━━━━━ EXCERPTED RECORDS

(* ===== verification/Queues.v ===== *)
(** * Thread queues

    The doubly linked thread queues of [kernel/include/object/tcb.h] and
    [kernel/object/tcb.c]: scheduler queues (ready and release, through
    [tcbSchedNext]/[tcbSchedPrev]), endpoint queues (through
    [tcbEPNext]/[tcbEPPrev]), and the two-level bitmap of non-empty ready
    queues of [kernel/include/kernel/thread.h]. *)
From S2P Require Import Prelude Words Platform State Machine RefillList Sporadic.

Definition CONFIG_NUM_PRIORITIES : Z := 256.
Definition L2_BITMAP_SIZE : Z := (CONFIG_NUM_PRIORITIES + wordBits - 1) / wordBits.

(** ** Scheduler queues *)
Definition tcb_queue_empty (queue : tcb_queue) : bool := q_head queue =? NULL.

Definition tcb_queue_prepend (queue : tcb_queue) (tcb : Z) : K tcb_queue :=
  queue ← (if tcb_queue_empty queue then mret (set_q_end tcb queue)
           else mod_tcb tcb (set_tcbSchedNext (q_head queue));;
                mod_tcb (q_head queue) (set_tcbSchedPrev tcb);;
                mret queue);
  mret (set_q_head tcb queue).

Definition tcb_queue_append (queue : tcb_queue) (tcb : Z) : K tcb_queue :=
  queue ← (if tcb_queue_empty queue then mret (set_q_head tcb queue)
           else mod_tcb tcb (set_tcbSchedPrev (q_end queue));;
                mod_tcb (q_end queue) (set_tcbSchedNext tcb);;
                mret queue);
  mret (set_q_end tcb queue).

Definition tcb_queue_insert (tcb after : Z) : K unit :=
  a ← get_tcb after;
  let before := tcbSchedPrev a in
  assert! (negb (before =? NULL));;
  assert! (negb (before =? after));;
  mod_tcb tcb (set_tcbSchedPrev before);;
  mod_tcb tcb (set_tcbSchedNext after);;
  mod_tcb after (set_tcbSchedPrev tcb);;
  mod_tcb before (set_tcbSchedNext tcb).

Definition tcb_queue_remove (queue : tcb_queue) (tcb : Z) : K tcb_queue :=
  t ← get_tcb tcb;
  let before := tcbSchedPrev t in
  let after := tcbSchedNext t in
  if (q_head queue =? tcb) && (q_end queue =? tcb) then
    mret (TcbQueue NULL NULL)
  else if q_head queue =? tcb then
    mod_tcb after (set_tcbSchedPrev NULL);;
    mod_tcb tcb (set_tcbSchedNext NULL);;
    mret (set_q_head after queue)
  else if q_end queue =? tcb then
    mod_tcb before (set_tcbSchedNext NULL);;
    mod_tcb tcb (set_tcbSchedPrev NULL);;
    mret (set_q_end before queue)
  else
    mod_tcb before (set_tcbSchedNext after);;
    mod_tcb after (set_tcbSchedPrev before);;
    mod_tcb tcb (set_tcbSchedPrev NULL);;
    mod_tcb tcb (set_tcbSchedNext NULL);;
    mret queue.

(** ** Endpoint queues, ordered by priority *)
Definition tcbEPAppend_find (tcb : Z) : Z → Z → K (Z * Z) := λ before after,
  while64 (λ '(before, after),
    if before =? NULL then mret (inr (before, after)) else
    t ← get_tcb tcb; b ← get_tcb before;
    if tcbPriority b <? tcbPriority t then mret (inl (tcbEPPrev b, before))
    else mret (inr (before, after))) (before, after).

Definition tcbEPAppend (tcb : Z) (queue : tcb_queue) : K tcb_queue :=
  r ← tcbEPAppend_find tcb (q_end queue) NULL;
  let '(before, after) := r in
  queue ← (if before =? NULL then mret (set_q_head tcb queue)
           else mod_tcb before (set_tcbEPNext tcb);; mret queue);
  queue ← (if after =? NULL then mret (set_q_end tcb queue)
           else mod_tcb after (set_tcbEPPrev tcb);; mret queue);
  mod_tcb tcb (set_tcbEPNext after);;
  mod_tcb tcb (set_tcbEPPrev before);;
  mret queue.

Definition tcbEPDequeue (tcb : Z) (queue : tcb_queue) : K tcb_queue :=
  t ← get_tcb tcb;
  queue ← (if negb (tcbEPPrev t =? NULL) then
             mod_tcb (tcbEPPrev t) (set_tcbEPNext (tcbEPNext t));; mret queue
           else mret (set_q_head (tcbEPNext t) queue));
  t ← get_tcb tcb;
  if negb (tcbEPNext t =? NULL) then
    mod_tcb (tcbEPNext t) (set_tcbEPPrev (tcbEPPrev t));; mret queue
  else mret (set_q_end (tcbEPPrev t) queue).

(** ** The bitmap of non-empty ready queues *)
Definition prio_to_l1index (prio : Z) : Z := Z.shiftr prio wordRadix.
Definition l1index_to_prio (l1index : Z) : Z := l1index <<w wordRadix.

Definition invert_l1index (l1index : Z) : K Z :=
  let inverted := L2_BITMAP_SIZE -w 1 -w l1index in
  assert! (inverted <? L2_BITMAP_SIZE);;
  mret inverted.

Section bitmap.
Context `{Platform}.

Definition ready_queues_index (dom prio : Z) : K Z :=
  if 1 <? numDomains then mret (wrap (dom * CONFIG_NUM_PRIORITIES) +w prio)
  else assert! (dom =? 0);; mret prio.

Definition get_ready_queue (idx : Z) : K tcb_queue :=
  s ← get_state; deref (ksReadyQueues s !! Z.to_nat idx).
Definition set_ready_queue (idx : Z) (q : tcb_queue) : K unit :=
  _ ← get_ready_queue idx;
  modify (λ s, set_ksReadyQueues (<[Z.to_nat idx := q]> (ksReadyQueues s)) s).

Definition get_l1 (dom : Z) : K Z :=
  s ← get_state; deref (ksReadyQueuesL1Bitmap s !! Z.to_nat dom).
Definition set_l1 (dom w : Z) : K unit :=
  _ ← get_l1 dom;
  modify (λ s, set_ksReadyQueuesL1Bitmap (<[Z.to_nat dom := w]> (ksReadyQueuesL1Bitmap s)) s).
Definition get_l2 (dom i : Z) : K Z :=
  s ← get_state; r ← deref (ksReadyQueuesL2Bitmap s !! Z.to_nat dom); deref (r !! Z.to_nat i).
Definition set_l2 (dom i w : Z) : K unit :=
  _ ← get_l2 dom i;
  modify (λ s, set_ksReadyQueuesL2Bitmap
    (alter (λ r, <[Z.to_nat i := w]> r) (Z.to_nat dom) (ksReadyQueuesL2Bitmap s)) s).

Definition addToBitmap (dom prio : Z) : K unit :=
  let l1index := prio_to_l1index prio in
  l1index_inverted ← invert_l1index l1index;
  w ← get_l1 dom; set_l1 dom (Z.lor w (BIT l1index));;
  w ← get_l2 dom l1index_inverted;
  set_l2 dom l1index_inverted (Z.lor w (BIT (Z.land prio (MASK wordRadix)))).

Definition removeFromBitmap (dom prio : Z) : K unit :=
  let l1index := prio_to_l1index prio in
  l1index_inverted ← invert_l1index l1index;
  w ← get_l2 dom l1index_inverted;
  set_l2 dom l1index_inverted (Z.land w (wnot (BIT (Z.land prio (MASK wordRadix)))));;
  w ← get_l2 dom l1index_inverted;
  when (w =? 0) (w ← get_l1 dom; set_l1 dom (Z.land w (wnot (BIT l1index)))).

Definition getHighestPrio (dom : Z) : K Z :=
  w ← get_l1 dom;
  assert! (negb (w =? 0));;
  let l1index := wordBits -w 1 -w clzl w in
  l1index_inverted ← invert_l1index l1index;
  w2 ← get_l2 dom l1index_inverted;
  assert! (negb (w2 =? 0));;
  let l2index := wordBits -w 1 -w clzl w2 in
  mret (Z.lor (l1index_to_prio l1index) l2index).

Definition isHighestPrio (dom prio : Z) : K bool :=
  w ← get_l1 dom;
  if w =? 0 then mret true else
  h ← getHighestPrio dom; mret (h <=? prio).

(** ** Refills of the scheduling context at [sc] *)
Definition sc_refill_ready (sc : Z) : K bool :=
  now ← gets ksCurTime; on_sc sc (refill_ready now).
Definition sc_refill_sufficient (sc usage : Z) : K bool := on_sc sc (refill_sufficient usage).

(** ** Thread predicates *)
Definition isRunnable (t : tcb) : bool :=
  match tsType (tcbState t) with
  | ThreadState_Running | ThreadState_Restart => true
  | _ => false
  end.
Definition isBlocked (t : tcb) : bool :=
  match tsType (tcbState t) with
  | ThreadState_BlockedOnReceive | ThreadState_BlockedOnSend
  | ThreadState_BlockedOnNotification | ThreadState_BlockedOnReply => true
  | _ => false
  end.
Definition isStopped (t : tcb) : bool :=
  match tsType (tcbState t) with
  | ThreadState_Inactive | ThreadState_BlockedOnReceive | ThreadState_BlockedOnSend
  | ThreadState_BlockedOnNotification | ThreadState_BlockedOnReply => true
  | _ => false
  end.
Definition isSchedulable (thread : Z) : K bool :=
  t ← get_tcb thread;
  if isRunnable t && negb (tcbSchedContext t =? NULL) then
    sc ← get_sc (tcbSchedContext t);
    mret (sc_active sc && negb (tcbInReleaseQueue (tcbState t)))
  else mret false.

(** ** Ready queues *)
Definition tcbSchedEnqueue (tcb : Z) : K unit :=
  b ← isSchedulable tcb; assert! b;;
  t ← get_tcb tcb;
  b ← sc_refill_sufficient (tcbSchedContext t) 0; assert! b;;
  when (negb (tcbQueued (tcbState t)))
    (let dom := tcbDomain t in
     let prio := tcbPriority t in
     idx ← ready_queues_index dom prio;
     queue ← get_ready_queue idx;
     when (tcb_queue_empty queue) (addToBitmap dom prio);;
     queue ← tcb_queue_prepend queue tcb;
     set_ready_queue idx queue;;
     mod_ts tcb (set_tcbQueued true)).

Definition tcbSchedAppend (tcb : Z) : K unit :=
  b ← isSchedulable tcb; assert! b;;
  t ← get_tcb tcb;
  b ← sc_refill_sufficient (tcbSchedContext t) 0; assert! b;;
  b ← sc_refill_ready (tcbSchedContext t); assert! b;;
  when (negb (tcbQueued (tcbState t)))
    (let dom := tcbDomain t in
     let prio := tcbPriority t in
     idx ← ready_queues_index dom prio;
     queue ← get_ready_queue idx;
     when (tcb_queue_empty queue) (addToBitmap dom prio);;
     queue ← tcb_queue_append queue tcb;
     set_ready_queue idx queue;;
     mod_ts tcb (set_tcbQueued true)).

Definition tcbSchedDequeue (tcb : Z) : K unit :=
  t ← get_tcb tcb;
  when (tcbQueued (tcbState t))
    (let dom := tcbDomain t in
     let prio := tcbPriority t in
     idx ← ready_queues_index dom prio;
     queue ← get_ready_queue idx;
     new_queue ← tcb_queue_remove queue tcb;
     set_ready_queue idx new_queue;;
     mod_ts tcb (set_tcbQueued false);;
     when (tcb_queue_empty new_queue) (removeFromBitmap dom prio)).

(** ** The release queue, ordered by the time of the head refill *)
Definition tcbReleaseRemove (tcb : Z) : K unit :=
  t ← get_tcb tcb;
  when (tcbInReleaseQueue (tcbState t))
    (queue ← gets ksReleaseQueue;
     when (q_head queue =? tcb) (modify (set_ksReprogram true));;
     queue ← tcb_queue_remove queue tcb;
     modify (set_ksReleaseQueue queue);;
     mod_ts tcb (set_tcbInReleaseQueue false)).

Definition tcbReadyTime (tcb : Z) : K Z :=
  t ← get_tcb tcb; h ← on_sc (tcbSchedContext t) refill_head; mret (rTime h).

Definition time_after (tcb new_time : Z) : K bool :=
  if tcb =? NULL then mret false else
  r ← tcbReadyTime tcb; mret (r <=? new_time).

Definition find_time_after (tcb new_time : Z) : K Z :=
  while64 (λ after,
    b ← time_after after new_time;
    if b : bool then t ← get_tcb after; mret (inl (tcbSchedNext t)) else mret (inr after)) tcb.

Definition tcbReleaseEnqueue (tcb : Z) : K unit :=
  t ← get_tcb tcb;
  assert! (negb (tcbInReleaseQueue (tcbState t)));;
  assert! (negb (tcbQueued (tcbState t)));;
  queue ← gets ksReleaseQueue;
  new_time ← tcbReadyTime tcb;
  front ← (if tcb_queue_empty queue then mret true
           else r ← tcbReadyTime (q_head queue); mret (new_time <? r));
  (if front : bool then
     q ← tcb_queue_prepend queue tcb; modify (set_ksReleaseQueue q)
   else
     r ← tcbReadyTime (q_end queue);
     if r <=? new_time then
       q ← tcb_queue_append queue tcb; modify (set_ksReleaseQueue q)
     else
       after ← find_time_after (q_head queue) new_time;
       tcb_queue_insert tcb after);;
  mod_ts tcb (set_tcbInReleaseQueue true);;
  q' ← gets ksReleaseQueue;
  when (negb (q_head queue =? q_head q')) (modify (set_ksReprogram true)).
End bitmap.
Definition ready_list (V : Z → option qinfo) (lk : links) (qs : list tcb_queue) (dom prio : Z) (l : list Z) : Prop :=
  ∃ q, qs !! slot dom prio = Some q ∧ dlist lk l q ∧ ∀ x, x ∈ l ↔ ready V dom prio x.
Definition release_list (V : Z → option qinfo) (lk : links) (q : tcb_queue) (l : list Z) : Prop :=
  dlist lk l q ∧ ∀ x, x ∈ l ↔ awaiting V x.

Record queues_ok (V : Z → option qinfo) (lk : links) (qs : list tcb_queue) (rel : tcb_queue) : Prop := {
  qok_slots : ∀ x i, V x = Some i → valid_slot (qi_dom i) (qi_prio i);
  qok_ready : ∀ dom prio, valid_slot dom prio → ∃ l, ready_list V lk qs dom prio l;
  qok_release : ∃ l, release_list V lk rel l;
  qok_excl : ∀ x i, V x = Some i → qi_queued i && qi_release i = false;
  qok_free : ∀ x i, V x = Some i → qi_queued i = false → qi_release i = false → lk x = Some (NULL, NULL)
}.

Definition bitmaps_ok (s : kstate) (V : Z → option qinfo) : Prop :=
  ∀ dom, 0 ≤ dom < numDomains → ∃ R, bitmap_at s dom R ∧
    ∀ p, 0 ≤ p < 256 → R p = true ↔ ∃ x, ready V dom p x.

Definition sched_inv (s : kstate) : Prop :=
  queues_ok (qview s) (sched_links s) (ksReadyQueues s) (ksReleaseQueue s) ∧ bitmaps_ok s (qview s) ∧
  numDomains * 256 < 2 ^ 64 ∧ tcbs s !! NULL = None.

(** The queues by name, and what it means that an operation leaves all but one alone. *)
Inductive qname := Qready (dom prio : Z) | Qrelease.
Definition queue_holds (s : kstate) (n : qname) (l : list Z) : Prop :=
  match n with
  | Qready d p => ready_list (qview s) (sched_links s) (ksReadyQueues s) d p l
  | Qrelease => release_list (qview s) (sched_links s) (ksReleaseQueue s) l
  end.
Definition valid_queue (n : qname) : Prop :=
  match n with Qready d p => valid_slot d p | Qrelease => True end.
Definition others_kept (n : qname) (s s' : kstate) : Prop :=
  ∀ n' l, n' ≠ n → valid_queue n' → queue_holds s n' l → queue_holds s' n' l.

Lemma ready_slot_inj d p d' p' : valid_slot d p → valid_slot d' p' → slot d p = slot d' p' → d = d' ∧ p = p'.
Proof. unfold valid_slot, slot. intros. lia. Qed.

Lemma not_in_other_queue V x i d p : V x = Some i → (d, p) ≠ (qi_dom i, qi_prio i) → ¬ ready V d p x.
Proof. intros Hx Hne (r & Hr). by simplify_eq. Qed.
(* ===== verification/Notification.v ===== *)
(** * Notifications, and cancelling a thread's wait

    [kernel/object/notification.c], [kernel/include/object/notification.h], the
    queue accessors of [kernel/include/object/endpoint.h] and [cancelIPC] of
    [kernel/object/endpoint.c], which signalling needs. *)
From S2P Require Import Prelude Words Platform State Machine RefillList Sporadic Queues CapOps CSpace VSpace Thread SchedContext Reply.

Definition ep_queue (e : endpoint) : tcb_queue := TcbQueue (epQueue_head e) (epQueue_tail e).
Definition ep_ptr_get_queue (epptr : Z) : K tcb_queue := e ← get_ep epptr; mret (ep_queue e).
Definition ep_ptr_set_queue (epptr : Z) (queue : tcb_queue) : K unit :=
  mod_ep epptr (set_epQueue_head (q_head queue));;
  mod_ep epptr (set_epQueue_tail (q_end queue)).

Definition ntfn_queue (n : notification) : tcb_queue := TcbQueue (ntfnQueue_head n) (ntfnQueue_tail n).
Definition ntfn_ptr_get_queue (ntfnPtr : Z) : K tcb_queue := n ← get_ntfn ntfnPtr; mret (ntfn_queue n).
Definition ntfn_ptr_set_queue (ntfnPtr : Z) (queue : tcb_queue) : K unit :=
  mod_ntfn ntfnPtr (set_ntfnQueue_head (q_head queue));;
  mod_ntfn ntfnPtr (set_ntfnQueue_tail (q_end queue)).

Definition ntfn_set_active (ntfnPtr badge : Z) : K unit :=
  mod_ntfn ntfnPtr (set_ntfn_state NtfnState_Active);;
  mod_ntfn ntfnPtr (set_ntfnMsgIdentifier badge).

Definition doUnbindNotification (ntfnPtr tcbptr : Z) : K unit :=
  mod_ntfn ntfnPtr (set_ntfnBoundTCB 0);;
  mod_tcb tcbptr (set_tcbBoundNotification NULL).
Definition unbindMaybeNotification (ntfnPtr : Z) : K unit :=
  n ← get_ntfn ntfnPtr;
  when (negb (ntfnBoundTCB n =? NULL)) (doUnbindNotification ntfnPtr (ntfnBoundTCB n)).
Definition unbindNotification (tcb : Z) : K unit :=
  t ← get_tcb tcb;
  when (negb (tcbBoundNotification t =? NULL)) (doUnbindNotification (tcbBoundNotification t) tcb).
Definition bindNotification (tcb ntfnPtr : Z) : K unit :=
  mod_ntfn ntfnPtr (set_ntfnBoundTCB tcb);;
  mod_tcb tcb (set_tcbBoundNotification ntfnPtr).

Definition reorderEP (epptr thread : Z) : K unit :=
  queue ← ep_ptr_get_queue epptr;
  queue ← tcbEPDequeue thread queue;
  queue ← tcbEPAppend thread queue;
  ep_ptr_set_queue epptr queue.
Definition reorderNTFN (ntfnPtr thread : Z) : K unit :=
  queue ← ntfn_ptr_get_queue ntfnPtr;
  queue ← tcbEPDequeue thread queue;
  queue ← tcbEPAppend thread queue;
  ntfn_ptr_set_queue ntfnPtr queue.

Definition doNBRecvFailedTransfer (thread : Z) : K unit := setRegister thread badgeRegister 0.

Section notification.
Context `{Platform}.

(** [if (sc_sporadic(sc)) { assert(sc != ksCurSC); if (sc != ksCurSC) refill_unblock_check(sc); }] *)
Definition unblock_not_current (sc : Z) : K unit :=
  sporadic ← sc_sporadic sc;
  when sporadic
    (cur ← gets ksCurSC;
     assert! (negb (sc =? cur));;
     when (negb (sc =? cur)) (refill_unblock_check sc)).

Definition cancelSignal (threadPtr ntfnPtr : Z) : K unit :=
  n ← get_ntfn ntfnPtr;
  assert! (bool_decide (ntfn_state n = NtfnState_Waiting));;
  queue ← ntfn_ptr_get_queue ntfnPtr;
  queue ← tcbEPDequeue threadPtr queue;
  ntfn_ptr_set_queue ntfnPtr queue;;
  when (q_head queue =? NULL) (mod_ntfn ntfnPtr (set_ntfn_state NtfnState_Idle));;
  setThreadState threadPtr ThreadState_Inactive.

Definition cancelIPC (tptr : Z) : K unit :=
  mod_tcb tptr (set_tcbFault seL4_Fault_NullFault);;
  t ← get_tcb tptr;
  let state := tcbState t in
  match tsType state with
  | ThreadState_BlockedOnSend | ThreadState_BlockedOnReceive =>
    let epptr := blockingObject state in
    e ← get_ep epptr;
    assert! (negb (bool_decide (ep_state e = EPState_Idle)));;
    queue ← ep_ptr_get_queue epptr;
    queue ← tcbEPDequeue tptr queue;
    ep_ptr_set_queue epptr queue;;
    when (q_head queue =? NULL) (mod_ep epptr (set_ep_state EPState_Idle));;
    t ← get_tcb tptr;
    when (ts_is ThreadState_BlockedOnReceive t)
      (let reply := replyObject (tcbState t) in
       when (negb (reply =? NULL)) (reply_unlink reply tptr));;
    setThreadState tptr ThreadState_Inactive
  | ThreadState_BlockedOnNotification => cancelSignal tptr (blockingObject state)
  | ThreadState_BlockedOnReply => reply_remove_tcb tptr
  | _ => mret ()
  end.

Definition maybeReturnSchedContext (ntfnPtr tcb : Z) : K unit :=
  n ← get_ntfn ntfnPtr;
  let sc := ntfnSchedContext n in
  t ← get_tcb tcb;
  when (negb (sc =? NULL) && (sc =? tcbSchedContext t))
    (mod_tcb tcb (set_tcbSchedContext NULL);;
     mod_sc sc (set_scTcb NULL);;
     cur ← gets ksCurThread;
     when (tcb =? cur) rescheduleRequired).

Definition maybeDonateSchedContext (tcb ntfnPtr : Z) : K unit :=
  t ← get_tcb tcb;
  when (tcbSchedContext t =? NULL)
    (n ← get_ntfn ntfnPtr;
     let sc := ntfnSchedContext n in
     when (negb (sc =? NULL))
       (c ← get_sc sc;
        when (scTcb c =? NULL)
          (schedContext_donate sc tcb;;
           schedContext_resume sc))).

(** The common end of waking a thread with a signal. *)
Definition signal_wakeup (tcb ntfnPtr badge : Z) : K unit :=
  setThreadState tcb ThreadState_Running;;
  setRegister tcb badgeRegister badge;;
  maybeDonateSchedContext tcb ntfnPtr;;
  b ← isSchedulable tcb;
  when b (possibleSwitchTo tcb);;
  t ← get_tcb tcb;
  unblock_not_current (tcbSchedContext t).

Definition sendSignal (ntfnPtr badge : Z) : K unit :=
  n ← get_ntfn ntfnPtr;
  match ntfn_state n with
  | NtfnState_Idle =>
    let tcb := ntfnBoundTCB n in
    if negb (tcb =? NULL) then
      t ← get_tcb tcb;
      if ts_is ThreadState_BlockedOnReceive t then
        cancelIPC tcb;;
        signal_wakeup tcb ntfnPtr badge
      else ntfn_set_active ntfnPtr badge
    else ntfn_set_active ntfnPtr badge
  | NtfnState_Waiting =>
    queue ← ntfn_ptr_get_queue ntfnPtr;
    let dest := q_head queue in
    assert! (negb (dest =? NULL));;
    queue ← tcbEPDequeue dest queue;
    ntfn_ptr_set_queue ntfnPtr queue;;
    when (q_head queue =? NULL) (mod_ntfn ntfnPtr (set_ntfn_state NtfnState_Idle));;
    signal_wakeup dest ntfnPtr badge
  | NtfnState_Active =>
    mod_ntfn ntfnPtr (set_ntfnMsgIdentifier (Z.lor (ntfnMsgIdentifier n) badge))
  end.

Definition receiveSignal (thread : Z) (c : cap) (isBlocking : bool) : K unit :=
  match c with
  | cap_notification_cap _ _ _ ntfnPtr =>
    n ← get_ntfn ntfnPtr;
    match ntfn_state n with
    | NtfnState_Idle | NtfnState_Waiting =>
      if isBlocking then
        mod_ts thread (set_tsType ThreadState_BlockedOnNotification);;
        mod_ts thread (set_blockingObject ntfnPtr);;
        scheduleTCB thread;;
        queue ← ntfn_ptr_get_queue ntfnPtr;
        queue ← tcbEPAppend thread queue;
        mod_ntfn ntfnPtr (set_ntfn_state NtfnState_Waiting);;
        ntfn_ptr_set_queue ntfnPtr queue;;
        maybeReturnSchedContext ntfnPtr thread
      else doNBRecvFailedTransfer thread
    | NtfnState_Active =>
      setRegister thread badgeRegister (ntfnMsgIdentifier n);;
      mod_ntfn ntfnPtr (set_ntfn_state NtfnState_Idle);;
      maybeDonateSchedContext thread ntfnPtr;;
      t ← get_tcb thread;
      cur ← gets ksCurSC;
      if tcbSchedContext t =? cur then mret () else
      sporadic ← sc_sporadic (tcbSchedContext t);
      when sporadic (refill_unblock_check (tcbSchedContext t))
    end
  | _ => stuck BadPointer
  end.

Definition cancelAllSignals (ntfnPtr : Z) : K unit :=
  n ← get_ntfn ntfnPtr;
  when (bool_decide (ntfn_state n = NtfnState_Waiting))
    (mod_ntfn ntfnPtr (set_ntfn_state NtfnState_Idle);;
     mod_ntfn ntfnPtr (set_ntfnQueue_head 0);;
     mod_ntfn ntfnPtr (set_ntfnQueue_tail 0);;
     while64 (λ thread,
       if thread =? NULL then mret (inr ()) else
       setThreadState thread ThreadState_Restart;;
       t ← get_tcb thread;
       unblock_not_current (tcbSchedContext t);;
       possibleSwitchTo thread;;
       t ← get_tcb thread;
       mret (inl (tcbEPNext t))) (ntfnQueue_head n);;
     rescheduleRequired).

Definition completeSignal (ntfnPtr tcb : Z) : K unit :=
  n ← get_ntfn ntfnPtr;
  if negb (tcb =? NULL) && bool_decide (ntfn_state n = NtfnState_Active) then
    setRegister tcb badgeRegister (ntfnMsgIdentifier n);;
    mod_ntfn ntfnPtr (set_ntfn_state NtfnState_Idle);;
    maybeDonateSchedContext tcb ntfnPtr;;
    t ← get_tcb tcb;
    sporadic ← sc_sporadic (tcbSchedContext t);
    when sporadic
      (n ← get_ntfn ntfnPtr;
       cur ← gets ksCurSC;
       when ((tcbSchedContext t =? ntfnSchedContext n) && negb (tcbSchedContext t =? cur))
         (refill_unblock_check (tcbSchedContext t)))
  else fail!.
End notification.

━━━━━━━━━━

_TASK ITEM_
Your task is to copy every line in the entries that holds the string "front".

_SOLUTION TO THIS EXERCISE_
  front ← (if tcb_queue_empty queue then mret true
  (if front : bool then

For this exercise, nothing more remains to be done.